Every now and then new things arise, like the horror of all things BPA, and I find myself panicking. But the Lord Almighty reels me in, I take a deep breath, and let it go. Along with my worrying flaw is my lovely nature of being control freak. And since there is no possible way for me to control all, my worry sets in. But listen friends. Let go, let Jesus take the wheel. We could worry till the cows come home (I know that makes no sense : ) ) and its not going to change a thing. Come what may. And if something does come, we have the King of the Universe by our side to see us through it.
I leave you with this verse that I meditate on when the worry threatens to sink me.
Joshua 29:11- "For I know the plans I have for you," declares the Lord, "plans to prosper you and not to harm you, plans to give you hope and a future."
He intends only good for us.

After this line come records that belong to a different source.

Lemma send_loop_returns_at_first_accepted_witness :
  Forall (fun x => retried x = true)
    [VDict [("id", VNone)]; VStr "?"; VDict [("id", VNone)]] /\
  accepted (VDict [("id", VInt 3)]) = true /\
  final (while_not_sent
           ([VDict [("id", VNone)]; VStr "?"; VDict [("id", VNone)]]
              ++ VDict [("id", VInt 3)] :: [VNone])
           (__init__ "SE") "17" "hello")
  = set__previous (Some "hello  ") (__init__ "SE").
Proof.
  assert (B : Forall (fun x => retried x = true)
                [VDict [("id", VNone)]; VStr "?"; VDict [("id", VNone)]])
    by (repeat constructor).
  split; [exact B|]. split; [reflexivity|].
  destruct (send_loop_returns_at_first_accepted
              [VDict [("id", VNone)]; VStr "?"; VDict [("id", VNone)]]
              (VDict [("id", VInt 3)]) [VNone] (__init__ "SE") "17" "hello"
              B eq_refl) as (_ & _ & _ & F).
  exact F.
Defined.

Lemma while_not_sent_missing_id (before : list value) (d : list (string * value))
    (rest : list value) (self : t) (room_id : string) :
  lookup "id" d = None -> Forall (fun x => retried x = true) before ->
  forall text,
    ended (while_not_sent (before ++ VDict d :: rest) self room_id text)
    = Raised (KeyError "id")
    /\ final (while_not_sent (before ++ VDict d :: rest) self room_id text) = self
    /\ unread (while_not_sent (before ++ VDict d :: rest) self room_id text) = rest
    /\ exists es t,
         effects (while_not_sent (before ++ VDict d :: rest) self room_id text)
         = es ++ [Post (url_of room_id) t (VDict d)].
Proof.
  intros Hid B. induction B as [|x before Hx _ IH]; intros text.
  - cbn [app while_not_sent respond]. rewrite Hid.
    repeat split. now exists [], text.
  - cbn [app]. destruct (retried_respond text x Hx) as (w & t' & R & Hw).
    rewrite (while_not_sent_retry _ _ _ _ _ _ _ R Hw).
    destruct (IH t') as (I1 & I2 & I3 & es & t & I4).
    split; [now rewrite ended_after|].
    split; [exact I2|]. split; [exact I3|].
    exists ([Post (url_of room_id) text x; Sleep w] ++ es), t.
    cbn [after effects]. now rewrite I4, <- app_assoc.
Qed.
(** * circles: a ball bouncing inside concentric rotating arcs

    A shallow embedding of [src/main.py] and the verification of its
    specification.  Python floats are read as real numbers, so every
    "within epsilon" of the specification becomes an equality of reals.
    Where a statement turns on which side of a bound a float lands, the
    reals do not decide it: [random_angle_with_cut] is embedded a second
    time over binary64 floats (module [Float64]) and evaluated there.
    The calls into pygame and into [random] are embedded by what their
    documentation says they compute; each such definition says so. *)

From Stdlib Require Import Floats.
From Stdlib Require Import Reals Lra Lia ZArith List Bool Sorted.
Import ListNotations.

Open Scope R_scope.

(** ** Constants of the module *)

Definition BALL_REFLECT_ANGLE : R := 5.
Definition BALL_GRAVITY : R := 275 / 1000.
Definition BALL_RADIUS : R := 125 / 10.

Definition ARC_DELTA : R := PI / 6.
Definition ARC_SPEED_MIN : Z := 150.
Definition ARC_SPEED_MAX : Z := 300.
Definition ARC_STEP : R := 40.

Definition PARTICLE_SPEED : R := 5 / 10.
Definition PARTICLE_LIFETIME : R := 40.
Definition PARTICLE_AMOUNT : nat := 200.

(** ** Exceptions and results *)

Inductive exn : Set :=
| ValueError      (* raised by the source and by pygame's vector and colour code *)
| PygameError     (* pygame.error, a surface of negative size *)
| Exception.      (* the bare [Exception] of [Sprite.__init__] *)

Inductive result (A : Type) : Type :=
| Ok (a : A)
| Raise (e : exn).

Arguments Ok {A} a.
Arguments Raise {A} e.

Definition rbind {A B : Type} (m : result A) (f : A -> result B) : result B :=
  match m with
  | Ok a => f a
  | Raise e => Raise e
  end.

(** ** Python arithmetic on floats *)

(** [x % m]: the remainder takes the sign of the divisor.  The only divisor
    in the source is [2 * pi]. *)
Definition py_mod (x m : R) : R := x - m * IZR (Int_part (x / m)).

(** [int(x)] truncates towards zero. *)
Definition py_int (x : R) : Z :=
  if Rle_dec 0 x then Int_part x else (- Int_part (- x))%Z.

(** [min(a, b)] returns [b] only when [b < a]; [max(a, b)] returns [b] only
    when [b > a]. *)
Definition py_min (a b : R) : R := if Rlt_dec b a then b else a.
Definition py_max (a b : R) : R := if Rlt_dec a b then b else a.

(** Truthiness of a float: [0.0] is false. *)
Definition truthy (v : R) : bool := if Req_dec_T v 0 then false else true.

(** ** pygame.Vector2 *)

Module Vector2.

Record t : Type := mk { x : R; y : R }.

Definition zero : t := mk 0 0.

Definition add (u v : t) : t := mk (x u + x v) (y u + y v).
Definition mul (v : t) (k : R) : t := mk (x v * k) (y v * k).
Definition div (v : t) (k : R) : t := mk (x v / k) (y v / k).
Definition dot (u v : t) : R := x u * x v + y u * y v.
Definition length (v : t) : R := sqrt (x v * x v + y v * y v).

(** [bool(v)]: a vector is false when all its coordinates are zero. *)
Definition nonzero (v : t) : bool := truthy (x v) || truthy (y v).

(** [v.normalize()] raises [ValueError] on a vector of length zero
    (pygame: "Can't normalize Vector of length Zero"). *)
Definition normalize (v : t) : result t :=
  if Req_dec_T (length v) 0 then Raise ValueError
  else Ok (div v (length v)).

(** [v.rotate_rad(a)]: counter-clockwise rotation by [a] radians. *)
Definition rotate_rad (v : t) (a : R) : t :=
  mk (cos a * x v - sin a * y v) (sin a * x v + cos a * y v).

(** [v.rotate(a)]: the same with [a] in degrees. *)
Definition rotate (v : t) (a : R) : t := rotate_rad v (a * PI / 180).

(** [v.reflect(n)]: pygame refuses a normal of length zero, brings any
    other normal to length one, and returns [v - 2 (v . n) n]. *)
Definition reflect (v n : t) : result t :=
  if Req_dec_T (dot n n) 0 then Raise ValueError
  else
    let n1 := div n (sqrt (dot n n)) in
    let d := dot v n1 in
    Ok (mk (x v - 2 * x n1 * d) (y v - 2 * y n1 * d)).

End Vector2.

Abbreviation Vector2 := Vector2.t.

(** A [Point] is a pair of coordinates; it is kept as a vector. *)
Definition Point : Type := Vector2.

(** ** pygame.geometry.Circle *)

Module Circle.

Record t : Type := mk { center : Point; radius : R }.

(** [c.move_ip(v)] *)
Definition move_ip (c : t) (v : Vector2) : t :=
  mk (Vector2.add (center c) v) (radius c).

(** Modelled from the spec: [Circle.contains] is pygame's; section 4.1
    gives the containment test
    [|c2.center - c1.center| + c2.radius <= c1.radius]. *)
Definition contains (c1 c2 : t) : bool :=
  let dx := Vector2.x (center c2) - Vector2.x (center c1) in
  let dy := Vector2.y (center c2) - Vector2.y (center c1) in
  if Rle_dec (sqrt (dx * dx + dy * dy) + radius c2) (radius c1)
  then true else false.

(** Distance between the centres of two circles. *)
Definition center_distance (c1 c2 : t) : R :=
  let dx := Vector2.x (center c1) - Vector2.x (center c2) in
  let dy := Vector2.y (center c1) - Vector2.y (center c2) in
  sqrt (dx * dx + dy * dy).

End Circle.

Abbreviation Circle := Circle.t.

(** ** pygame.Surface and pygame.Color, as far as the sprites use them *)

Record Surface : Type := mkSurface { width : R; height : R }.

(** [pygame.Surface((w, h))] for a size in whole numbers; it raises
    [pygame.error] on a negative one.  pygame converts each side to an
    integer, which does nothing to a whole number (and takes a side between
    -1 and 0 for 0).  The sizes [main] passes are whole: the diameter 25 of
    the ball, the diameters of the arcs of [set_mode] on a display of integer
    size, twice a [randint] for a particle.  The theorems on a constructor
    called with any radius give the centre of the circle only, say that it
    returns for a radius that is not negative, and that it raises for one of
    -1/2 or less. *)
Definition new_Surface (w h : R) : result Surface :=
  if Rlt_dec w 0 then Raise PygameError
  else if Rlt_dec h 0 then Raise PygameError
  else Ok (mkSurface w h).

Record Color : Type := mkColor { r : Z; g : Z; b : Z; a : Z }.

Definition channel_ok (c : Z) : bool := (0 <=? c)%Z && (c <=? 255)%Z.

(** [pygame.Color(seq)] for a sequence of three or four integers: every
    channel must lie in 0..255, a missing alpha is 255. *)
Definition new_Color (c : list Z) : result Color :=
  match c with
  | [cr; cg; cb] =>
      if channel_ok cr && channel_ok cg && channel_ok cb
      then Ok (mkColor cr cg cb 255) else Raise ValueError
  | [cr; cg; cb; ca] =>
      if channel_ok cr && channel_ok cg && channel_ok cb && channel_ok ca
      then Ok (mkColor cr cg cb ca) else Raise ValueError
  | _ => Raise ValueError
  end.

Definition set_alpha (c : Color) (v : Z) : Color := mkColor (r c) (g c) (b c) v.

(** ** The random module

    The generator is a stream of draws from [0, 1) and a position in it.
    [random()] returns the next draw; [uniform(a, b)] is
    [a + (b - a) * random()] as in CPython; [randint] and [choice] take
    one draw each and scale it to their range. *)

Module Random.

Record state : Type := mk { draws : nat -> R; pos : nat }.

Definition peek (s : state) : R := draws s (pos s).
Definition advance (n : nat) (s : state) : state := mk (draws s) (pos s + n).

Definition random (s : state) : R * state := (peek s, advance 1 s).

Definition uniform (lo hi : R) (s : state) : R * state :=
  (lo + (hi - lo) * peek s, advance 1 s).

Definition randint (lo hi : Z) (s : state) : Z * state :=
  ((lo + Int_part (peek s * IZR (hi - lo + 1)))%Z, advance 1 s).

(** [choice([1, -1])] *)
Definition choice_sign (s : state) : R * state :=
  ((if Rlt_dec (peek s) (1 / 2) then 1 else -1), advance 1 s).

(** Every draw of the stream lies in [0, 1). *)
Definition unit_draws (s : state) : Prop :=
  forall k : nat, 0 <= draws s k < 1.

End Random.

(** Computations that draw random numbers and may raise. *)
Definition M (A : Type) : Type := Random.state -> result (A * Random.state).

Definition ret {A : Type} (v : A) : M A := fun s => Ok (v, s).

Definition bind {A B : Type} (m : M A) (f : A -> M B) : M B :=
  fun s =>
    match m s with
    | Ok (v, s') => f v s'
    | Raise e => Raise e
    end.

Unfortunately, sin has entered the world but even with hurt and evil He has promised to be with us always and never give us more than we can handle. (the worrier in me of course worries about how much can I handle then, or does He think I can't handle a lot and that's why things have been good, but then I'm ok with that, but then maybe Satan will try to attack my comfort.... I'll told you I'm crazy. Only God can reel in my crazy. : ) )
And in case, the imaginable does happen, we have these, and many, many more words from God himself to cling to:
The verse from John 9, where the disciples have just asked Jesus, “Rabbi, who sinned, this man or his parents, that he was born blind?”
Jesus’ reply: “Neither this man nor his parents sinned, but this happened so that the work of God might be displayed in his life.” (9:3)
Let the morning bring me word of your unfailing love, for I have put my trust in you. Show me the way I should go, for to you I lift up my soul.
Psalm 143:8
And my blog's theme verse:
But I trust in your Unfailing Love; my heart rejoices in your salvation. I will sing the Lord's praise, for He has been good to me!
Sorry way longer than I intended! And since I can't post without a picture, I leave you with my 3 cuties, who I love with all my heart and I put in God's hands!